Ever wondered how cities and countries all over the world, going back centuries, would have tried to protect themselves in cases of epidemics such as the plague?
The cordon sanitaire was a harsh but necessary intervention to save Europe from the threat of several epidemics. It may also save us from the spread of COVID-19
Ever wondered how cities and countries all over the world, going back centuries, would have tried to protect themselves in cases of epidemics such as the plague?
It shouldn’t surprise anyone to note that the governing authorities had their own measures and contingency plans if the spread of a disease went out of hand. If anything else, the quarantine models and norms were imposed far more strictly and were followed more rigorously than in the 21st century.
In medical parlance, the cordon sanitaire refers to a designated bubble, usually between the borders of two countries, that is created around an area that is experiencing an outbreak of a disease. Once such a zone had been set up, no one could enter or leave the area. In its most extreme form, the cordon sanitaire was not lifted until the infection or disease itself was not eliminated completely. However, there have also been recorded cases of a reverse cordon sanitaire, where people in a particular region actively dissuade those outside from entering, in order to minimise the chances of a new infection making inroads into a population that may be susceptible to it.
However, this didn’t mean that cordon sanitaires were established at the drop of a hat. They were conceived possibly for the first time in the 16th century, an age when plague ran rampant all across Europe. Still, some conditions needed to be met before the cordon could be imposed:
Throughout the 16th, 17th and 18th centuries, cordon sanitaires sprung up all across Europe and in the US mostly in response to plague outbreaks and a few instances of yellow fever—in Malta, England, Prussia, Scandinavia, Austria, among other places.
The cordon sanitaires assumed greater importance and, along with it, harsher, stricter forms from the 19th century onwards. This was driven, in large part, by the imperial ambitions of nations, especially in Europe, which exposed these nations to new germs and microbes in Asia and Africa. Rigorous cordon sanitaires were set up for all those coming from Asia and Africa from the end of the 18th century, and for some 50 years (and even after that), the rules were observed with utmost strictness to combat outbreaks of, primarily, cholera and yellow fever.

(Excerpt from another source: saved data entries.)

(** A call that begins takes the place of one that runs under its id. *)
Lemma started_tools params : obeys (did tools_told) (on_item_started params).
Proof.
  intros s. unfold on_item_started, emit_timeline, emit_here, emit, bind, modify, gets, log, ret.
  destruct (item_call params.["item"]) as [c|] eqn:E; [|apply traced_refl]. intros Hk. cbn. split.
  - intros x c' Hx. cbn in Hx. apply lookup_insert_Some in Hx as [[<- <-]|[_ Hx]]; [done|by apply Hk].
  - intros x. destruct (decide (tc_call_id c = x)) as [<-|Hne].
    + rewrite lookup_insert_eq. eapply story_begins; [|by eapply item_call_running|constructor]. cbn.
      by rewrite bool_decide_true.
    + rewrite lookup_insert_ne by done. apply story_aside; [|constructor]. cbn. by rewrite bool_decide_false.
Qed.

Lemma finish_ends item c : ends_as c (finish_call item c).
Proof. unfold ends_as, finish_call. cbn. split; [done|]. split; [by case_match|]. by destruct (tc_detail c). Qed.

Lemma completed_tools params : obeys (did tools_told) (on_item_completed params).
Proof.
  unfold on_item_completed. cbv zeta. do 4 (apply obeys_if; [follow|]). intros s.
  unfold emit_timeline, emit_here, emit, bind, modify, gets, log, ret. set (id := text_at _ "id").
  destruct (cx_items s !! id) as [c|] eqn:E; [|apply traced_refl]. intros Hk. cbn. split.
  - intros x c' Hx. cbn in Hx. apply lookup_delete_Some in Hx as [_ Hx]. by apply Hk.
  - pose proof (Hk _ _ E) as Hid. intros x. destruct (decide (id = x)) as [<-|Hne].
    + rewrite lookup_delete_eq, E. eapply story_ends; [|apply (finish_ends params.["item"])|constructor]. cbn.
      by rewrite bool_decide_true.
    + rewrite lookup_delete_ne by done. apply story_aside; [|constructor]. cbn. rewrite bool_decide_false; [done|]. congruence.
Qed.

Context `{JT : JsonText}.
Variable hash_order : gmap rstr PendingAsk -> list (rstr * PendingAsk).
Variable version : rstr.

Lemma call_tools c : tasked (did tools_told) (run_call version c).
Proof.
  destruct c as [config|handle config|cwd|cwd|u]; cbn [run_call];
    [..|destruct u; cbn [run_use]]; unfold spawn, seed_mode, attach_thread, catalog_models, thread_started, start_turn, steer,
    interrupt, respond_to_permission, set_mode, set_model; follow.
Qed.

Lemma frame_tools uuid f : obeys (did tools_told) (on_frame hash_order uuid f).
Proof.
  unfold on_frame, on_response, on_server_request, on_notification, on_turn_completed, on_delta, on_request_resolved. follow;
    [|apply started_tools|apply completed_tools].
  apply (follow_log tools_told cx_items no_tool). cbn. unfold completed_kind. by repeat case_match.
Qed.
End Tools.

#[export] Instance tools_kept `{JsonText} hash_order version : Keeps (backend hash_order version) (tools_told (call:=call)).
Proof.
  split; [apply _|intros c s; by apply (follows_obs (obs:=cx_items) (ok:=no_tool))| | |].
  - intros c s. pose proof (call_tools (call:=call) version c s) as Hc. cbn [b_call backend].
    destruct (run_call version c s) as [[s' es] t]. destruct Hc as [Hr Hs]. split; [by apply tools_weaken|done].
  - intros uuid f s. pose proof (frame_tools (call:=call) hash_order uuid f s) as Hf. cbn [b_frame backend].
    destruct (on_frame _ _ _ s) as [[s' es] u]. by apply tools_weaken.
  - intros s. assert (obeys (did (tools_told (call:=call))) on_exit) as He by (unfold on_exit; follow). specialize (He s).
    cbn [b_exit backend]. destruct (on_exit s) as [[s' es] u]. by apply tools_weaken.
Qed.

In an article for Ft.com, Paul Kreitman, an assistant professor of Japanese history at Columbia University, states that there were quarantine facilities for those crossing over via ships as well. Quarantine hotels called lazarettos were set up near harbours, while passengers could also be isolated and quarantined on board a ship. Kreitman points out one significant instance to explain why he terms cordon sanitaires of the 19th century as “the world’s first international travel bubble”. At the peak of the Napoleonic War, the British Navy lent ships to France which acted as “floating lazarettos” for French troops returning from Egypt, who would potentially have been carriers of bubonic plague.
Understandably, with the advances in modern medical science, many of the strict norms of a cordon sanitaire were bypassed for more relaxed conventions. However, with the bogey of the coronavirus in the 21st century, cordon sanitaires are making a comeback. After all, in a number of ways, the many variants of the COVID-19 virus that are still emerging fulfill the prerequisites for setting up cordon sanitaires.
According to Kreitman, the way cordon sanitaires were imposed in the 19th century has useful lessons for us in the modern day, regarding the setting up of uniform quarantine protocols. First, cordon sanitaires divided the world into health zones on the basis of how effectively the nation’s authorities were handling public health—something that is being seen in the COVID era as well. This division, however, did not affect the second much-needed lesson from 19th century cordon sanitaires: setting aside differences and achieving international cooperation between nations to set up quarantine and isolation procedures uniformly across the board. The third instructive lesson concerns the rigorous, “non-negotiable and mandatory” nature of the imposition of cordon sanitaires—in the 19th century, cordon sanitaires could last for as long as a month, with no option whatsoever for the people to “buy their way out”.
Irrespective of how harsh and outdated the norms may seem, cordon sanitaires make the case for the need to impose uniform measures with the cooperation of nations—a model or plan that could eliminate the possibility of double standards and glaring inconsistencies in the COVID management policies of respective nations, especially with regard to travel and tourism. Faced with an ever-mutating, fatal virus, that seems to be a small, but potentially life-saving, ‘sacrifice’ in comparison, doesn’t it?